MATERIALS PROVIDED ->
----------------------------------------

Lemma sleeps_app (e1 e2 : list Event) : sleeps (e1 ++ e2) = sleeps e1 ++ sleeps e2.
Proof. apply omap_app. Qed.

Lemma sleeps_sent (sent : list (Message * EventType)) :
  sleeps ((λ m, Send m.1 m.2) <$> sent) = [].
Proof. induction sent as [|m sent IH]; [done|]. exact IH. Qed.

Lemma batches_started_app (e1 e2 : list Event) :
  batches_started (e1 ++ e2) = batches_started e1 ++ batches_started e2.
Proof. apply omap_app. Qed.

(** The loop ends: four turns are enough from [retries = 0]. *)
Lemma retry_loop_ends (fuel batchNum : nat) (batch : list Z) (l : Loop (State := State)) :
  success l = true ∨ (S maxRetries ≤ retries l + fuel)%nat →
  ∃ l', retry_loop fetch on_ok fuel batchNum batch l = Some l'.
Proof.
  revert l. induction fuel as [|fuel IH]; intros l Hl.
  - exists l. simpl. destruct Hl as [-> | Hl]; [done|].
    replace (Nat.leb (retries l) maxRetries) with false; [by rewrite andb_false_r|].
    symmetry. apply Nat.leb_gt. lia.
  - cbn [retry_loop]. destruct (success l) eqn:Hs; [by eexists|].
    destruct (Nat.leb (retries l) maxRetries); [|by eexists]. cbn [negb andb].
    destruct (ok _).
    + destruct (on_ok _ _ _) as [acc' sent]. apply IH. by left.
    + destruct (Z.eqb _ 429); [|by eexists]. apply IH. right. simpl.
      destruct Hl as [Hl | Hl]; [done|lia].
Qed.

(** A loop entered with [success] set returns at once. *)
Lemma retry_loop_done (fuel batchNum : nat) (batch : list Z) (l : Loop (State := State)) :
  success l = true → retry_loop fetch on_ok fuel batchNum batch l = Some l.
Proof. intros Hs. destruct fuel; simpl; by rewrite Hs. Qed.

Lemma retry_loop_over (fuel batchNum : nat) (batch : list Z) (l : Loop (State := State)) :
  (maxRetries < retries l)%nat → retry_loop fetch on_ok fuel batchNum batch l = Some l.
Proof.
  intros Hr. apply Nat.leb_gt in Hr. destruct fuel; simpl; by rewrite Hr, andb_false_r.
Qed.

(** What the retry loop has done when it ends: [k] requests, a sleep
    before each, every answer but the last a 429, and the last answer
    decides the outcome. *)
Definition retry_outcome (batch : list Z) (l l' : Loop (State := State)) (k : nat) : Prop :=
  let last_response := fetch (requests l + k - 1) batch in
  (ok last_response = true ∧ success l' = true
   ∧ acc l' = (on_ok batch (body last_response) (acc l)).1)
  ∨ (ok last_response = false ∧ http_status last_response ≠ 429
     ∧ success l' = false ∧ acc l' = acc l)
  ∨ (ok last_response = false ∧ http_status last_response = 429
     ∧ k = (S maxRetries - retries l)%nat ∧ success l' = false ∧ acc l' = acc l).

----------------------------------------

WORK ORDER -> Start at the line containing "(ok last_response = true" and copy each line through the last one in the records, exactly and with nothing added.

EXERCISE RESPONSE ->
  (ok last_response = true ∧ success l' = true
   ∧ acc l' = (on_ok batch (body last_response) (acc l)).1)
  ∨ (ok last_response = false ∧ http_status last_response ≠ 429
     ∧ success l' = false ∧ acc l' = acc l)
  ∨ (ok last_response = false ∧ http_status last_response = 429
     ∧ k = (S maxRetries - retries l)%nat ∧ success l' = false ∧ acc l' = acc l).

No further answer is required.